According to UNICEF, malnutrition leads to poor school performance, which can result in future income reduction and even child death and the leading cause of malnutrition in children is poverty. “Death is the worst outcome of malnutrition’s ugly grasp, but it’s not the only outcome. Children who survive can face a long list of devastating side effects that last a lifetime, preventing them from achieving success in school and pursuing meaningful work in adulthood. Such effects of malnutrition include increased vulnerability to diseases, developmental delays, stunted growth and even blindness”.
UNICEF web article: “What is Malnutrition?” https://www.unicef.ca/en/malnutrition
About our Feeding Program
This program was started in 2018 at a single school in the Kwa Njenga slum of Nairobi that had 160 students. By 2022 we had expanded to 7,240 primary school students receiving school breakfast and lunch every school day.

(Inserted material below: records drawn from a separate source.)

Lemma MatchMute_spec_witness :
  ∃ b err, MatchMute web_event web_mute None = Ret (b, err) ∧
    (b = true ↔ mute_applies web_event web_mute None [ident_filter]) ∧ (b = true ↔ err = None).
Proof.
  apply (MatchMute_spec web_event web_mute None [ident_filter]);
    [vm_compute; reflexivity | constructor; [vm_compute; congruence | constructor]].
Defined.

Definition office_mute : AlertMute :=
  Mute.zero <| Mute.PeriodicMutesJson := [PeriodicMt.mkPeriodicMute "09:00" "18:00" "1 2 3 4 5";
                                          PeriodicMt.mkPeriodicMute "00:00" "23:59" "6"] |>.

Lemma IsWithinPeriodicMute_spec_witness :
  IsWithinPeriodicMute office_mute 36000 = true ∧ IsWithinPeriodicMute office_mute 0 = false.
Proof.
  assert (Forall span_wf office) as Hwf by (unfold span_wf; evaluate).
  rewrite (IsWithinPeriodicMute_spec office_mute 36000 office eq_refl Hwf).
  rewrite (IsWithinPeriodicMute_spec office_mute 0 office eq_refl Hwf).
  split; vm_compute; reflexivity.
Defined.

(** Drop the label set of the test hosts. *)
Definition drop_test : RelabelConfig :=
  RelabelConf.zero <| RelabelConf.SourceLabels := ["env"] |> <| RelabelConf.Regex := "test" |>
                   <| RelabelConf.Separator := ";" |> <| RelabelConf.Action := Drop |>.

Definition test_regexp : regexp := "test".

Lemma relabel_drops_witness :
  relabel (Some [Lbl.mkLabel "env" "prod"]) drop_test ≠ Ret None.
Proof.
  intros Hnone.
  apply (relabel_drops [Lbl.mkLabel "env" "prod"] drop_test test_regexp) in Hnone; [|vm_compute; reflexivity].
  destruct Hnone as [(_ & Hm) | [(Ha & _) | (Ha & _)]].
  - vm_compute in Hm. discriminate Hm.
  - discriminate Ha.
  - discriminate Ha.
Defined.

Definition tagged_event : AlertCurEvent :=
  fired_event <| Event.Tags := "env=prod,,ident=web01" |> <| Event.TagsJSON := ["env=prod"; "ident=web01"] |>.

Lemma EventRelabel_stable_witness :
  match EventRelabel tagged_event [drop_test] with
  | Ret (e', cfgs') => EventRelabel tagged_event cfgs' = Ret (e', cfgs')
  | Panic => False
  end.
Proof.
  destruct (EventRelabel tagged_event [drop_test]) as [[e' cfgs']|] eqn:Hrun;
    [|vm_compute in Hrun; discriminate Hrun].
  apply (EventRelabel_stable _ _ _ _ Hrun).
Defined.

(** ** Rules, subscriptions and rows *)

Lemma AlertRule_Verify_sound_witness : rule_ok (fst (AlertRule_Verify tagged_rule)).
Proof.
  apply (AlertRule_Verify_sound tagged_rule). vm_compute. reflexivity.
Defined.

Lemma AlertSubscribe_Verify_sound_witness : subscribe_ok (fst (AlertSubscribe_Verify critical_sub)).
Proof.
  apply (AlertSubscribe_Verify_sound critical_sub). vm_compute. reflexivity.
Defined.

(** Two spans on different days, stored and loaded. *)
Definition two_spans : AlertRule :=
  cpu_rule <| Rule.EnableStimesJSON := ["09:00"; "00:00"] |> <| Rule.EnableEtimesJSON := ["18:00"; "23:59"] |>
           <| Rule.EnableDaysOfWeeksJSON := [["1"; "2"; "3"]; ["6"; "0"]] |>.

Definition two_spans_row : AlertRule :=
  (fst (AlertRule_FE2DB two_spans)) <| Rule.EnableDaysOfWeeksJSON := [] |>.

- 5,020 – students in Kajiado County rural Maasai community schools – FAMINE AFFECTED
- 2,220 – Nairobi students in slum areas of Umoja and Kayole
In 2023 we have funding to expand to over 50,000 students located in Kajiado County which is currently experiencing famine caused by the worst drought in the region in over 40 years.
“More than 3,000,000 Kenyans are currently starving due to the ongoing drought, with 10 counties severely affected by famine” People Daily 10/25/2022.